*The task:* Print verbatim every line starting at the one that contains "if negb (is_None_b (threads s !! t)) || negb" and ending at the final line of the records; include both endpoints.

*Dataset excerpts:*
++++++
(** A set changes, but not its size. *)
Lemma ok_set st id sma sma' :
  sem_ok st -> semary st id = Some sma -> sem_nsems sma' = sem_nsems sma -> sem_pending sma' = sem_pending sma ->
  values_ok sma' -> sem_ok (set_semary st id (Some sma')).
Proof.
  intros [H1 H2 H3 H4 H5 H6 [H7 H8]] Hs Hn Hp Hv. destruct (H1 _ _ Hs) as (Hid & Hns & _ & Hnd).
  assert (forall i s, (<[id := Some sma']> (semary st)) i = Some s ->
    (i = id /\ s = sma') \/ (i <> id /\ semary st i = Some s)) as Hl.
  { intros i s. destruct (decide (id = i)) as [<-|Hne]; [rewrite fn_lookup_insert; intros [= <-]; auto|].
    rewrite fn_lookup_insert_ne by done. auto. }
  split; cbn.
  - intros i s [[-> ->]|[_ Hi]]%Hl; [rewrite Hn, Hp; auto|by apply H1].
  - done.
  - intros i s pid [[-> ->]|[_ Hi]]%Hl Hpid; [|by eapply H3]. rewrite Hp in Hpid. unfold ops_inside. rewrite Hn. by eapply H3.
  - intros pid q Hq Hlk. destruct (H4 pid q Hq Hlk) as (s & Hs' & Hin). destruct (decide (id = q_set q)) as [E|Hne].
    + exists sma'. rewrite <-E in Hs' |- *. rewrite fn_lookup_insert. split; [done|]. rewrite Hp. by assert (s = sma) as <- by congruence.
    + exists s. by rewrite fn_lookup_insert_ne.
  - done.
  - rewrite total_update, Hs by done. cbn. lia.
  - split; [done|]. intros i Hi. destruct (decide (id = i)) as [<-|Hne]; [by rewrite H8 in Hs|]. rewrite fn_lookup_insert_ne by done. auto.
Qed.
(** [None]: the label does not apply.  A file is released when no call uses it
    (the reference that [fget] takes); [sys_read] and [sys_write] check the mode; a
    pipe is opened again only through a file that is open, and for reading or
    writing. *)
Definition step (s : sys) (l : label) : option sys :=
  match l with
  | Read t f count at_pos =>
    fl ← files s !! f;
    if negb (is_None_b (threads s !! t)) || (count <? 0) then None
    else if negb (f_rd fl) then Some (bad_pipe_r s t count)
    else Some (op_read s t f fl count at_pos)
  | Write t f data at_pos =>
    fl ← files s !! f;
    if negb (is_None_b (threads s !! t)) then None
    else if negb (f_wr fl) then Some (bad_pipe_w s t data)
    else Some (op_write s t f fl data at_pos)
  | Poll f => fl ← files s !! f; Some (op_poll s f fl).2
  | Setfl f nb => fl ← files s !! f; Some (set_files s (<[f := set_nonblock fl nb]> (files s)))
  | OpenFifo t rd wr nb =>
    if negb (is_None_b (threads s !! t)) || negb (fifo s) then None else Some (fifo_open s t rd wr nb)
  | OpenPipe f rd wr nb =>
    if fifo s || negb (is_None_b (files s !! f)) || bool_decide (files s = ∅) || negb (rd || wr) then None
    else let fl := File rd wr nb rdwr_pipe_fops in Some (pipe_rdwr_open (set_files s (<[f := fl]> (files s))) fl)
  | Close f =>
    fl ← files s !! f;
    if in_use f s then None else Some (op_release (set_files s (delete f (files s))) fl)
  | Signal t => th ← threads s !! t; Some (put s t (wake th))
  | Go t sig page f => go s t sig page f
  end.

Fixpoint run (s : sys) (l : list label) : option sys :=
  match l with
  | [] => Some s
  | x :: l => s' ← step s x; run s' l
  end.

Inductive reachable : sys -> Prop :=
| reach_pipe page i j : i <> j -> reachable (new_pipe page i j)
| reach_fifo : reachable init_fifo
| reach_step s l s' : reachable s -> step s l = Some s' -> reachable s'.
++++++
*Problem solution:*
    if negb (is_None_b (threads s !! t)) || negb (fifo s) then None else Some (fifo_open s t rd wr nb)
  | OpenPipe f rd wr nb =>
    if fifo s || negb (is_None_b (files s !! f)) || bool_decide (files s = ∅) || negb (rd || wr) then None
    else let fl := File rd wr nb rdwr_pipe_fops in Some (pipe_rdwr_open (set_files s (<[f := fl]> (files s))) fl)
  | Close f =>
    fl ← files s !! f;
    if in_use f s then None else Some (op_release (set_files s (delete f (files s))) fl)
  | Signal t => th ← threads s !! t; Some (put s t (wake th))
  | Go t sig page f => go s t sig page f
  end.

Fixpoint run (s : sys) (l : list label) : option sys :=
  match l with
  | [] => Some s
  | x :: l => s' ← step s x; run s' l
  end.

Inductive reachable : sys -> Prop :=
| reach_pipe page i j : i <> j -> reachable (new_pipe page i j)
| reach_fifo : reachable init_fifo
| reach_step s l s' : reachable s -> step s l = Some s' -> reachable s'.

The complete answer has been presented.